As the play unfolds we’re introduced to the two families. On the California side we meet Jake’s volatile mother, Lorraine (Shirley Sayers). She’s obsessively protective about Jake, who wraps himself, literally, in an American flag. Bitter about the husband who abandoned her and their children, she nevertheless berates daughter Sally (Shannon Carroll), when the girl disrespects her own absent father.

Heading the Montana side is the imperious Baylor (Michael Beckett). Obsessed with hunting, he takes no responsibility for having accidentally shot Frankie after mistaking him for a deer. Wounded in both legs, Frankie occupies the couch, where he has to fight Baylor for control of its one blanket. Baylor’s reasonably sane wife, Meg (Georgann Wallace) gradually nurses Beth back to near coherence with help from Mike.
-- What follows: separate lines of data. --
(** The variables of [bestFit] for a choice so far, which is in the area. *)
Definition best_vars (ant0 at0 : Z) (acc : option (Z * Z * Z)) : Z * Z * bool := match acc with Some (x, y, _) => (x, y, true) | None => (ant0, at0, false) end.
Definition acc_ok (g : gst) (acc : option (Z * Z * Z)) : Prop :=
  match acc with Some (_, at_, t) => in_area g at_ = true /\ h_tam (g_mem g) at_ = t /\ 0 <= t < 2 ^ 31 | None => True end.
Lemma best_loop_run n bs ant0 at0 : 0 <= n < 2 ^ 30 -> forall fuel a ant acc s, 0 < a -> g_base (n_g s) <= a ->
  seg (g_base (n_g s) + tamMemoria) (g_mem (n_g s)) a bs 0 -> (length bs <= fuel)%nat -> acc_ok (n_g s) acc ->
  exists s', (let '(x, y, f) := best_vars ant0 at0 acc in best_loop fuel ant (first_free a bs 0) n x y f) s = Ret (best_vars ant0 at0 (pick smaller n a ant bs acc)) s' /\ printed s s'.
Proof.
  intros Hn. induction bs as [|b bs IH]; intros fuel a ant acc s Ha Hb Hs Hl Hacc.
  - cbn [first_free pick]. exists s. split; [|apply printed_refl]. destruct acc as [[[x y] z]|]; by destruct fuel.
  - cbn [seg first_free length pick] in *. destruct Hs as (S0 & S1 & S2 & S3 & S4). assert (64 <= step b) by (unfold step, sizeof_header; lia). unfold fits at 1. destruct (b_livre b) eqn:Eb.
    2: { cbn [andb]. apply IH; [lia|lia|done|lia|done]. }
    cbn [andb]. destruct fuel as [|fuel]; [lia|]. assert (A : in_area (n_g s) a = true) by (apply in_area_true; lia).
    set (s1 := set_n_g (add_g_out (cprintf (chars "atual->tam %d" ++ [10]) (map AInt [b_tam b])) (n_g s)) s).
    set (bt := match acc with Some (_, _, t0) => smaller (b_tam b) t0 | None => true end).
    assert (Hstep : (let '(x, y, f) := best_vars ant0 at0 acc in best_loop (S fuel) ant a n x y f) s =
      (let '(x, y, f) := best_vars ant0 at0 (if (n + 8 <=? b_tam b) && bt then Some (ant, a, b_tam b) else acc)%bool in best_loop fuel a (first_free (a + step b) bs 0) n x y f) s1).
    { destruct (best_vars ant0 at0 acc) as [[x y] f] eqn:Ev. cbn [best_loop]. rewrite (proj2 (Z.eqb_neq a 0)) by lia. cbn [negb]. rewrite (bind_Ret _ _ _ _ _ (lift_tam a s A)), S2. rewrite (bind_Ret _ _ _ _ _ (nsay_run _ _ s)).
      fold s1. assert (P1 : lift (prox_of a) s1 = Ret (first_free (a + step b) bs 0) s1) by (rewrite (lift_prox a s1 A); change (g_mem (n_g s1)) with (g_mem (n_g s)); by rewrite S3). unfold sizeof_header. rewrite !u32_small by lia.
      destruct (n + 8 <=? b_tam b) eqn:E; [apply Z.leb_le in E; rewrite (proj2 (Z.ltb_ge _ _)) by lia|apply Z.leb_gt in E; rewrite (proj2 (Z.ltb_lt _ _)) by lia]; cbn [andb].
      2: { rewrite (bind_Ret _ _ _ _ _ P1), Ev. done. }
      assert (Hbt : (if f then t0 ← lift (tam_of y); mret (s32 (b_tam b - n) <? s32 (t0 - n)) else mret true) s1 = Ret bt s1).
      { destruct acc as [[[x' y'] t0]|]; injection Ev as <- <- <-; [|done]. destruct Hacc as (A' & T' & R'). rewrite (bind_Ret _ _ _ _ _ (lift_tam y' s1 A')). change (g_mem (n_g s1)) with (g_mem (n_g s)).
        rewrite T', !s32_small by lia. subst bt. unfold smaller. unfold mret, prog_ret. f_equal. destruct (b_tam b <? t0) eqn:C; [apply Z.ltb_lt in C; apply Z.ltb_lt; lia|apply Z.ltb_ge in C; apply Z.ltb_ge; lia]. }
      rewrite (bind_Ret _ _ _ _ _ Hbt), (bind_Ret _ _ _ _ _ P1). destruct bt; [done|by rewrite Ev]. }
    rewrite Hstep. unfold sizeof_header. fold bt. destruct (IH fuel (a + step b) a (if (n + 8 <=? b_tam b) && bt then Some (ant, a, b_tam b) else acc)%bool s1) as (s' & R & P);
      [lia|cbn; lia|done|lia|destruct (_ && _)%bool; [split; [exact A|split; [exact S2|lia]]|done]|]. exists s'. split; [exact R|by eapply printed_nsay].
Qed.

(** C34: on a well-formed area [bestFit], called with the head of the list,
    returns the smallest of the free blocks that are large enough, the first of
    several, with the free block before it, and null pointers if there is none. *)
Theorem bestFit_smallest s bs n : heap (n_g s) bs -> 0 <= n < 2 ^ 30 -> let first := g_livres (n_g s) in
  exists r s', bestFit nheaders first first n s = Ret (chosen r) s' /\ printed s s' /\ is_choice smaller n (g_base (n_g s)) first bs r.
Proof.
  intros H Hn first. pose proof (heap_short _ _ H) as Hl. pose proof (h_low _ _ H).
  destruct (best_loop_run n bs first first Hn nheaders (g_base (n_g s)) first None s) as (s' & R & P); [lia|lia|apply H|lia|done|].
  exists (pick smaller n (g_base (n_g s)) first bs None), s'. split_and!; [|done|apply smaller_choice]. unfold bestFit. cbn [best_vars] in R. rewrite <-(h_list _ _ H) in R. fold first in R. rewrite (bind_Ret _ _ _ _ _ R).
  destruct (pick smaller _ _ _ _ _) as [[[x y] z]|]; done.
Qed.

(** The search of [firstFit] goes past the blocks that do not fit. *)
Lemma firstFit_search n pre : forall bs2 fuel ant a s, 0 <= n < 2 ^ 30 -> 0 < a -> g_base (n_g s) <= a ->
  seg (g_base (n_g s) + tamMemoria) (g_mem (n_g s)) a (pre ++ bs2) 0 -> forallb (fun b => negb (fits n b)) pre = true -> (length pre <= fuel)%nat ->
  exists fuel' s', (fuel <= fuel' + length pre)%nat /\ printed s s' /\
    firstFit fuel ant (first_free a (pre ++ bs2) 0) n s = firstFit fuel' (last_free a pre ant) (first_free (end_of a pre) bs2 0) n s'.
Proof.
  induction pre as [|b pre IH]; intros bs2 fuel ant a s Hn Ha Hb Hs Hf Hl; [exists fuel, s; split_and!; [cbn; lia|apply printed_refl|done]|].
  cbn [app seg forallb first_free last_free end_of length] in *. destruct Hs as (S0 & S1 & S2 & S3 & S4). apply andb_prop in Hf as [Hf1 Hf2].
  assert (64 <= step b) by (unfold step, sizeof_header; lia). destruct (b_livre b) eqn:Eb.
  - destruct fuel as [|fuel]; [lia|]. cbn [firstFit]. assert (A : in_area (n_g s) a = true) by (apply in_area_true; lia).
    rewrite (bind_Ret _ _ _ _ _ (lift_tam a s A)), S2, (bind_Ret _ _ _ _ _ (nsay_run _ _ s)). unfold fits in Hf1. rewrite Eb in Hf1. cbn [andb] in Hf1. apply negb_true_iff, Z.leb_gt in Hf1. unfold sizeof_header in *.
    rewrite !u32_small by lia. rewrite (proj2 (Z.ltb_lt _ _)) by lia. set (s1 := set_n_g _ s). rewrite (bind_Ret _ _ _ _ _ (lift_prox a s1 A)). change (g_mem (n_g s1)) with (g_mem (n_g s)). rewrite S3 by done.
    destruct (IH bs2 fuel a (a + step b) s1) as (f' & s' & F1 & P & F2); [done|lia|cbn; lia|done|done|lia|]. exists f', s'. split_and!; [lia|by eapply printed_nsay|done].
  - destruct (IH bs2 fuel ant (a + step b) s) as (f' & s' & F1 & P & F2); [done|lia|lia|done|done|lia|]. exists f', s'. split_and!; [lia|done|done].
Qed.

(** When no free block is large enough the program does not say so: [nextFit]
    follows the null pointer at the end of the list. *)
Lemma meu_aloca_full_faults s bs n : heap (n_g s) bs -> n_next s = g_livres (n_g s) -> 0 <= n < 2 ^ 30 -> forallb (fun b => negb (fits n b)) bs = true ->
  exists s', meu_aloca n s = Stop Fault s'.
Proof.
  intros H Hx Hn Hf. pose proof (heap_short _ _ H) as Hl. pose proof (h_low _ _ H) as L. unfold meu_aloca. rewrite bind_run. unfold gets at 1. rewrite Hx, (h_list _ _ H), bind_run. unfold nextFit.
  destruct (firstFit_search n bs [] nheaders (first_free (g_base (n_g s)) bs 0) (g_base (n_g s)) s) as (f & s' & F1 & [[o Ho] _] & F2); [done|lia|lia|rewrite app_nil_r; apply H|done|lia|].
  rewrite app_nil_r in F2. rewrite F2. cbn [first_free]. destruct f as [|f]; [lia|]. cbn [firstFit]. rewrite bind_run. unfold lift, tam_of, in_area. rewrite Ho. cbn [g_base add_g_out].
  rewrite (proj2 (Z.leb_gt (g_base (n_g s)) 0)) by lia. cbn [andb]. by eexists.
Qed.

(** ** A block that is freed twice *)

Lemma lift_set_prox a v s : in_area (n_g s) a = true -> lift (set_prox a v) s = Ret tt (set_n_g (set_g_mem (st32 (g_mem (n_g s)) (a + 4) v) (n_g s)) s).
Proof. intros H. unfold lift. by rewrite set_prox_run. Qed.
Lemma merge_self p t s : in_area (n_g s) p = true -> h_tam (g_mem (n_g s)) p = t -> 0 <= t < 2 ^ 31 -> merge p p s = Ret false s.
Proof.
  intros A Ht Hr. unfold merge. rewrite (bind_Ret _ _ _ _ _ (lift_tam p s A)), Ht. unfold pdiff. rewrite Z.sub_diag. change (s32 0 / sizeof_header) with 0.
  unfold sizeof_header. rewrite (proj2 (Z.eqb_neq _ _)); [done|]. unfold u32. Z.to_euclidean_division_equations; lia.
Qed.
(* ===== verification/Mkfs.v ===== *)
(** * The file system builder: src/xv6/mkfs.c

    The image is a file of blocks: [m_img] holds the blocks that were written,
    a block that was not is zero, and a read behind the last block fails.  The
    inode on disk is that of fs.h, read and written as the kernel does it
    ([Inode.load_dinode], [Inode.store_dinode]).  [index], [strncpy] and the
    like are the C library's; the files to be stored are given by name with
    the pieces in which [read] delivers their contents, [None] when they
    cannot be opened.  An assertion that fails and [exit(1)] end the run. *)

From stdpp Require Import base list list_numbers numbers gmap strings fin_sets.
From Stdlib Require Import ZArith Lia.
From S2P Require Import Prelude Mem KState Sched Bio Cache Log Printf Block Inode Bmap Fileio Dir.

Definition NINODES : Z := 200.

Inductive mkstop := Exit1 | Assertion | MkFuel.
Record mkst := mkMk { m_img : gmap Z (list Z); m_size : Z; m_freeinode : Z; m_freeblock : Z }.
Definition set_img (v : gmap Z (list Z)) (n : Z) (s : mkst) : mkst := mkMk v n (m_freeinode s) (m_freeblock s).
Definition set_freeinode (v : Z) (s : mkst) : mkst := mkMk (m_img s) (m_size s) v (m_freeblock s).
Definition set_freeblock (v : Z) (s : mkst) : mkst := mkMk (m_img s) (m_size s) (m_freeinode s) v.
Abbreviation M := (prog mkstop mkst).

(** The bytes of an integer in the order of the Intel processors, read as an
    integer of the (little-endian) host. *)
Definition xshort (x : Z) : Z := le_dec [u8 x; u8 (Z.shiftr x 8)].
Definition xint (x : Z) : Z := le_dec [u8 x; u8 (Z.shiftr x 8); u8 (Z.shiftr x 16); u8 (Z.shiftr x 24)].

Definition nbitmap : Z := FSSIZE / (Z.of_nat BSIZE * 8) + 1.
Definition ninodeblocks : Z := NINODES / IPB + 1.
Definition nlog : Z := LOGSIZE.
Definition nmeta : Z := 2 + nlog + ninodeblocks + nbitmap.
Definition nblocks : Z := FSSIZE - nmeta.

(** The superblock, and its bytes. *)
Definition mk_sb : superblock :=
  mkSb (xint FSSIZE) (xint nblocks) (xint NINODES) (xint nlog) (xint 2) (xint (2 + nlog)) (xint (2 + nlog + ninodeblocks)).
Definition sb_bytes (sb : superblock) : list Z :=
  mjoin (map (le_enc 4) [sb_size sb; sb_nblocks sb; sb_ninodes sb; sb_nlog sb; sb_logstart sb; sb_inodestart sb; sb_bmapstart sb]).

Definition wsect (sec : Z) (buf : list Z) : M unit :=
  modify (fun s => set_img (<[sec := buf]> (m_img s)) (Z.max (m_size s) (sec + 1)) s).
Definition rsect (sec : Z) : M (list Z) :=
  s ← getst;
  if sec <? m_size s then mret (default zblock (m_img s !! sec)) else stop Exit1.

Definition dinode0 : inode := mkInode 0 0 0 0 0 0 0 0 0 (replicate (NDIRECT + 1) 0).

Definition winode (inum : Z) (ip : inode) : M unit :=
  let bn := IBLOCK inum mk_sb in
  buf ← rsect bn;
  wsect bn (splice buf (di_off inum) (store_dinode ip)).
Definition rinode (inum : Z) : M inode :=
  let bn := IBLOCK inum mk_sb in
  buf ← rsect bn;
  mret (load_dinode (slice buf (di_off inum) sizeof_dinode) dinode0).

Definition ialloc (type : Z) : M Z :=
  inum ← gets m_freeinode;
  modify (set_freeinode (u32 (inum + 1))) ;;
  winode inum (mkInode 0 0 0 0 (s16 (xshort type)) 0 0 (s16 (xshort 1)) (xint 0) (replicate (NDIRECT + 1) 0)) ;;
  mret inum.

Fixpoint balloc_marks (n : nat) (i : Z) (buf : list Z) : list Z :=
  match n with
  | O => buf
  | S n' => balloc_marks n' (i + 1) (set_bit buf i)
  end.
Definition balloc (used : Z) : M unit :=
  if used <? Z.of_nat BSIZE * 8 then wsect (sb_bmapstart mk_sb) (balloc_marks (Z.to_nat used) 0 zblock) else stop Assertion.

(** [freeblock++]. *)
Definition take_block : M Z :=
  b ← gets m_freeblock;
  modify (set_freeblock (u32 (b + 1))) ;;
  mret b.

Definition addr (ip : inode) (i : nat) : Z := nth i (i_addrs ip) 0.
Definition set_addr (i : nat) (a : Z) (ip : inode) : inode := set_i_addrs (<[i := a]> (i_addrs ip)) ip.

(** The block that holds block [fbn] of the file, allocated if need be. *)
Definition block_for (din : inode) (fbn : nat) : M (inode * Z) :=
  if (fbn <? NDIRECT)%nat then
    din ← (if xint (addr din fbn) =? 0 then b ← take_block; mret (set_addr fbn (xint b) din) else mret din);
    mret (din, xint (addr din fbn))
  else
    din ← (if xint (addr din NDIRECT) =? 0 then b ← take_block; mret (set_addr NDIRECT (xint b) din) else mret din);
    indirect ← rsect (xint (addr din NDIRECT));
    if get_uint indirect (fbn - NDIRECT) =? 0 then
      b ← take_block;
      let indirect := set_uint indirect (fbn - NDIRECT) (xint b) in
      wsect (xint (addr din NDIRECT)) indirect ;;
      mret (din, xint (get_uint indirect (fbn - NDIRECT)))
    else mret (din, xint (get_uint indirect (fbn - NDIRECT))).

(** The loop of [iappend]; [p] are the bytes still to be appended at [off]. *)
Fixpoint iappend_loop (fuel : nat) (din : inode) (off : nat) (p : list Z) : M (inode * nat) :=
  match p, fuel with
  | [], _ => mret (din, off)
  | _, O => stop MkFuel
  | _, S fuel' =>
      let fbn := (off / BSIZE)%nat in
      if (fbn <? MAXFILE)%nat then
        '(din, x) ← block_for din fbn;
        let n1 := Nat.min (length p) ((fbn + 1) * BSIZE - off) in
        buf ← rsect x;
        wsect x (splice buf (off - fbn * BSIZE) (take n1 p)) ;;
        iappend_loop fuel' din (off + n1) (drop n1 p)
      else stop Assertion
  end.
Definition iappend (inum : Z) (xp : list Z) : M unit :=
  din ← rinode inum;
  '(din, off) ← iappend_loop (S (length xp)) din (Z.to_nat (xint (i_size din))) xp;
  winode inum (set_i_size (xint (Z.of_nat off)) din).

(** ** main *)

Definition dirent (inum : Z) (name : list Z) : list Z := le_enc 2 (xshort inum) ++ name.

Fixpoint append_pieces (inum : Z) (pieces : list (list Z)) : M unit :=
  match pieces with
  | [] => mret tt
  | p :: pieces' => iappend inum p ;; append_pieces inum pieces'
  end.

(** The name without a leading underscore. *)
Definition file_name (arg : list Z) : list Z := match arg with c :: arg' => if c =? 95 then arg' else arg | [] => arg end.

(** One file of the command line. *)
Definition add_file (rootino : Z) (arg : list Z) (contents : option (list (list Z))) : M unit :=
  if existsb (Z.eqb c_slash) arg then stop Assertion
  else match contents with
  | None => stop Exit1
  | Some pieces =>
      inum ← ialloc T_FILE;
      iappend rootino (dirent inum (strncpy_ DIRSIZ (file_name arg))) ;;
      append_pieces inum pieces
  end.

Fixpoint add_files (rootino : Z) (files : list (list Z * option (list (list Z)))) : M unit :=
  match files with
  | [] => mret tt
  | (arg, contents) :: files' => add_file rootino arg contents ;; add_files rootino files'
  end.

Definition fix_root (rootino : Z) : M unit :=
  din ← rinode rootino;
  let off := xint (i_size din) in
  let off := (off / Z.of_nat BSIZE + 1) * Z.of_nat BSIZE in
  winode rootino (set_i_size (xint off) din).

Definition mkfs (files : list (list Z * option (list (list Z)))) : M unit :=
  modify (set_freeblock nmeta) ;;
  for_loop (Z.to_nat FSSIZE) 0 (fun i => wsect i zblock) ;;
  wsect 1 (splice zblock 0 (sb_bytes mk_sb)) ;;
  rootino ← ialloc T_DIR;
  if negb (rootino =? ROOTINO) then stop Assertion
  else
    iappend rootino (dirent rootino (splice (replicate DIRSIZ 0) 0 (chars "."))) ;;
    iappend rootino (dirent rootino (splice (replicate DIRSIZ 0) 0 (chars ".."))) ;;
    add_files rootino files ;;
    fix_root rootino ;;
    used ← gets m_freeblock;
    balloc used.

Definition mk_start : mkst := mkMk ∅ 0 1 0.
Lemma queue_bound (bc : list buf) q : NoDup q -> (forall i, i ∈ q -> is_Some (bc !! i)) -> (length q <= length bc)%nat.
Proof using.
  intros Hnd Hin. rewrite <- (length_seq (length bc) 0). apply submseteq_length, NoDup_submseteq; [done|].
  intros i Hi. apply elem_of_seq. pose proof (Hin i Hi) as Hl%lookup_lt_is_Some. lia.
Qed.

(** The buffers after [iderw] has queued one more, whatever happens to the
    disk. *)
Lemma ide_inv_link s q i b s' :
  ide_inv s q -> i ∉ q -> k_bcache (i_k s) !! i = Some b -> waits b ->
  k_bcache (i_k s') = link (k_bcache (i_k s)) q i b -> i_queue s' = (match last q with None => Some i | Some _ => i_queue s end) ->
  (forall j b, head (q ++ [i]) = Some j -> k_bcache (i_k s) !! j = Some b -> works_on (i_hw s') b) -> ide_inv s' (q ++ [i]).
Proof.
  intros [H1 H2 H3 H4] Hni Hi Hw Ebc Eq Hwk. pose proof (noq_link _ q _ _ Hi) as En. rewrite <- Ebc in En. split.
  - rewrite Ebc, Eq. apply qpath_link; [done| |done|].
    + apply NoDup_app. split; [done|]. split; [|apply NoDup_singleton]. intros x Hx ->%list_elem_of_singleton. done.
    + intros j Hj. destruct (H3 j Hj) as (bj & -> & _). done.
  - apply NoDup_app. split; [done|]. split; [|apply NoDup_singleton]. intros x Hx ->%list_elem_of_singleton. done.
  - intros j [Hj| ->%list_elem_of_singleton]%elem_of_app.
    + destruct (H3 j Hj) as (bj & Ej & Wj). destruct (lookup_noq _ _ j bj (eq_sym En) Ej) as (b' & E' & En'). exists b'. split; [done|].
      eapply waits_noq; [|done]. by symmetry.
    + destruct (lookup_noq _ _ i b (eq_sym En) Hi) as (b' & E' & En'). exists b'. split; [done|]. eapply waits_noq; [|done]. by symmetry.
  - intros j b' Hj Hb'. destruct (lookup_noq _ _ j b' En Hb') as (b0 & E0 & En0). eapply works_on_noq; [done|]. by apply (Hwk j).
Qed.

Lemma waits_test b : waits b -> (Z.land (b_flags b) (Z.lor B_VALID B_DIRTY) =? B_VALID) = false.
Proof using. intros H. apply something_to_do. destruct (wt_todo _ H); auto. Qed.

(** ** iderw *)

Lemma alter_insert (bc : list buf) j f b : bc !! j = Some b -> <[j := f b]> bc = alter f j bc.
Proof using.
  intros Hj. apply list_eq. intros k. rewrite list_lookup_alter. case_decide as E.
  - subst. rewrite list_lookup_insert_eq by (by eapply lookup_lt_Some). by rewrite Hj.
  - by rewrite list_lookup_insert_ne.
Qed.

(** The kernel while [iderw] has the lock and buffers [bc]. *)
Definition locked_k (k : kstate) (bc : list buf) : kstate := set_k_bcache bc (set_k_held [L_ide] k).
(** The kernel after the process has gone to sleep on the buffer. *)
Definition asleep (k : kstate) (bc : list buf) (me i : nat) (p : proc) : kstate :=
  set_k_held [L_ptable] (set_k_ptable (<[me := set_p_state SLEEPING (set_p_chan (Some (C_buf i)) p)]> (k_ptable k)) (set_k_bcache bc k)).

Lemma link_lookup bc q i b : bc !! i = Some b -> i ∉ q -> link bc q i b !! i = Some (set_b_qnext None b).
Proof using.
  intros Hi Hni. pose proof (lookup_lt_Some _ _ _ Hi). unfold link. destruct (last q) as [j|] eqn:E; [|by apply list_lookup_insert_eq].
  apply last_Some in E as (q' & ->). rewrite list_lookup_alter_ne by set_solver. by apply list_lookup_insert_eq.
Qed.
Beth, now almost seemingly normal, believes she’s married to Frankie instead of Jake, who somehow wanders onto the Montana family’s property. Mike captures him and his flag, forcing him to confess his crime against Beth. In a grotesque moment, as Mike struggles to show Beth her real husband, Baylor and Meg ignore him as they patriotically fold up the flag they worship.

The acting is strong all the way through, and the action maintains a brisk pace in this lean production. Special plaudits go to Finn, for the complex transitions in Beth’s character, and Featherston, for his exemplary interpretation of a violent psychotic.

“A Lie of the Mind” continues through October 25, except for October 24 and 25. Performances are Thursday at 7:30 p.m., Friday and Saturday at 8 p.m., Sunday at 2 p.m. at 8401 Center Parkway, Sacramento. Tickets are $10 to $18. Call (916) 691-7364 or go to www.riverstage.org. You can also get tickets by e-mail at riverstage@crc.losrios.edu.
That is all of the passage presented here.